Stored data
*** Begin section ***

(** X15. [WorldModel.label] on a batch that cannot be labelled: without an
    [la] entry it raises KeyError before anything is read from the
    observations; with one, a sample holding fewer than two observations
    makes it raise IndexError, whatever the networks are. *)
Theorem label_raises (batch : Batch.t Image Act Mask) :
  (Batch.la batch = None ->
   WorldModel.label ema_patch_embed ema_pos_embed ema_encoder_layers
     action_encoder_fn decoder_layers batch = Raise KeyError) /\
  (Batch.la batch <> None ->
   (exists sample, sample ∈ Batch.obs batch /\ length sample < 2) ->
   WorldModel.label ema_patch_embed ema_pos_embed ema_encoder_layers
     action_encoder_fn decoder_layers batch = Raise IndexError).
Proof.
  split.
  - intros Hla. unfold WorldModel.label. rewrite Hla. reflexivity.
  - intros Hla (sample & Hin & Hshort). unfold WorldModel.label.
    destruct (Batch.la batch) as [la|]; [|contradiction]. cbn [Py.bind].
    rewrite obs_at_short; [reflexivity|].
    exists sample. split; [exact Hin | lia].
Qed.

Lemma sum_n_nonneg (n : nat) (f : nat -> R) :
  (forall i, i < n -> (0 <= f i)%R) -> (0 <= sum_n n f)%R.
Proof.
  induction n as [|n IH]; intros Hf; cbn [sum_n]; [lra|].
  pose proof (Hf n (Nat.lt_succ_diag_r n)).
  assert (0 <= sum_n n f)%R by (apply IH; intros i Hi; apply Hf; lia).
  lra.
Qed.

Lemma sum_n_zero_iff (n : nat) (f : nat -> R) :
  (forall i, i < n -> (0 <= f i)%R) ->
  sum_n n f = 0%R <-> forall i, i < n -> f i = 0%R.
Proof.
  induction n as [|n IH]; intros Hf; cbn [sum_n].
  - split; [intros _ i Hi; lia | reflexivity].
  - pose proof (Hf n (Nat.lt_succ_diag_r n)) as Hn.
    assert (Hf' : forall i, i < n -> (0 <= f i)%R) by (intros i Hi; apply Hf; lia).
    pose proof (sum_n_nonneg n f Hf') as Hs.
    specialize (IH Hf'). split.
    + intros Hsum i Hi.
      destruct (decide (i = n)) as [->|Hne]; [lra|].
      apply IH; [lra | lia].
    + intros Hall.
      assert (sum_n n f = 0%R) as -> by (apply IH; intros i Hi; apply Hall; lia).
      rewrite (Hall n) by lia. lra.
Qed.

(** X16. The loss [WorldModel.label] returns for a non-empty batch is never
    negative, and the entry of layer d is zero exactly when the prediction
    and the EMA encoding of the observation at offset -1 agree on every
    entry of that layer. *)
Theorem label_loss_nonneg (batch : Batch.t Image Act Mask)
    la xb xa pred target (B D P E : nat) :
  Batch.la batch = Some la ->
  Batch.obs_at batch (-2) = Ok xb ->
  Batch.obs_at batch (-1) = Ok xa ->
  WorldModel.forward ema_patch_embed ema_pos_embed ema_encoder_layers
     action_encoder_fn decoder_layers xb la (Batch.la_mask batch) = Ok pred ->
  WorldModel.ema_encoder_fn ema_patch_embed ema_pos_embed ema_encoder_layers xa
    = Ok target ->
  dims4 pred = (B, D, P, E) -> dims4 target = (B, D, P, E) ->
  0 < B * P * E ->
  exists loss, WorldModel.label ema_patch_embed ema_pos_embed ema_encoder_layers
     action_encoder_fn decoder_layers batch = Ok loss /\
    forall d,
      (0 <= at1 loss d)%R /\
      (at1 loss d = 0%R <->
       forall b p e, b < B -> p < P -> e < E ->
         at4 pred b d p e = at4 target b d p e).
Proof.
  intros Hla Hb Ha Hpred Htarget Hdp Hdt Hpos.
  unfold WorldModel.label. rewrite Hla, Hb, Ha. cbn [Py.bind].
  rewrite Hpred. cbn [Py.bind]. rewrite Htarget. cbn [Py.bind].
  unfold mse_loss_none. rewrite Hdp, Hdt.
  destruct (decide _) as [_|Hno]; [|contradiction]. cbn [Py.bind].
  eexists. split; [reflexivity|]. intros d.
  unfold mean_023. cbn [dims4 at4 at1].
  set (sq := fun b p e => ((at4 pred b d p e - at4 target b d p e) ^ 2)%R).
  assert (Hsq : forall b p e, (0 <= sq b p e)%R)
    by (intros b p e; unfold sq; apply pow2_ge_0).
  assert (Hin : forall b p, (0 <= sum_n E (fun e => sq b p e))%R)
    by (intros b p; apply sum_n_nonneg; intros e _; apply Hsq).
  assert (Hmid : forall b, (0 <= sum_n P (fun p => sum_n E (fun e => sq b p e)))%R)
    by (intros b; apply sum_n_nonneg; intros p _; apply Hin).
  assert (Htot : (0 <= sum_n B (fun b => sum_n P (fun p => sum_n E (fun e => sq b p e))))%R)
    by (apply sum_n_nonneg; intros b _; apply Hmid).
  assert (Hn : (0 < INR (B * P * E))%R) by (apply lt_0_INR; exact Hpos).
  change (sum_n B (fun b => sum_n P (fun p => sum_n E (fun e =>
            ((at4 pred b d p e - at4 target b d p e) ^ 2)%R))))
    with (sum_n B (fun b => sum_n P (fun p => sum_n E (fun e => sq b p e)))).
  set (total := sum_n B _) in *.
  split.
  - apply Rmult_le_pos; [exact Htot|]. left. apply Rinv_0_lt_compat. exact Hn.
  - assert (Hzero : (total / INR (B * P * E) = 0)%R <-> total = 0%R).
    { split; intros Hz.
      - apply (Rmult_eq_reg_r (/ INR (B * P * E))).
        + rewrite Rmult_0_l. exact Hz.
        + apply Rinv_neq_0_compat. lra.
      - rewrite Hz. unfold Rdiv. apply Rmult_0_l. }
    rewrite Hzero. unfold total.
    rewrite sum_n_zero_iff by (intros b _; apply Hmid).
    split.
    + intros Hall b p e Hb' Hp' He'.
      specialize (Hall b Hb').
      rewrite sum_n_zero_iff in Hall by (intros p0 _; apply Hin).
      specialize (Hall p Hp').
      rewrite sum_n_zero_iff in Hall by (intros e0 _; apply Hsq).
      specialize (Hall e He'). unfold sq in Hall.
      assert (Hd0 : (at4 pred b d p e - at4 target b d p e = 0)%R).
      { destruct (Req_dec (at4 pred b d p e - at4 target b d p e) 0) as [|Hne];
          [assumption|].
        exfalso. apply (pow_nonzero _ 2) in Hne. contradiction. }
      lra.
    + intros Hall b Hb'.
      apply sum_n_zero_iff; [intros p0 _; apply Hin|]. intros p Hp'.
      apply sum_n_zero_iff; [intros e0 _; apply Hsq|]. intros e He'.
      unfold sq. rewrite (Hall b p e Hb' Hp' He'). lra.
Qed.
End ForwardModelFacts.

*** End section ***

» **Exercise instructions**
What is the number of lines above that contain the string "induction"? Answer with that number only.

» **Solved exercise**
2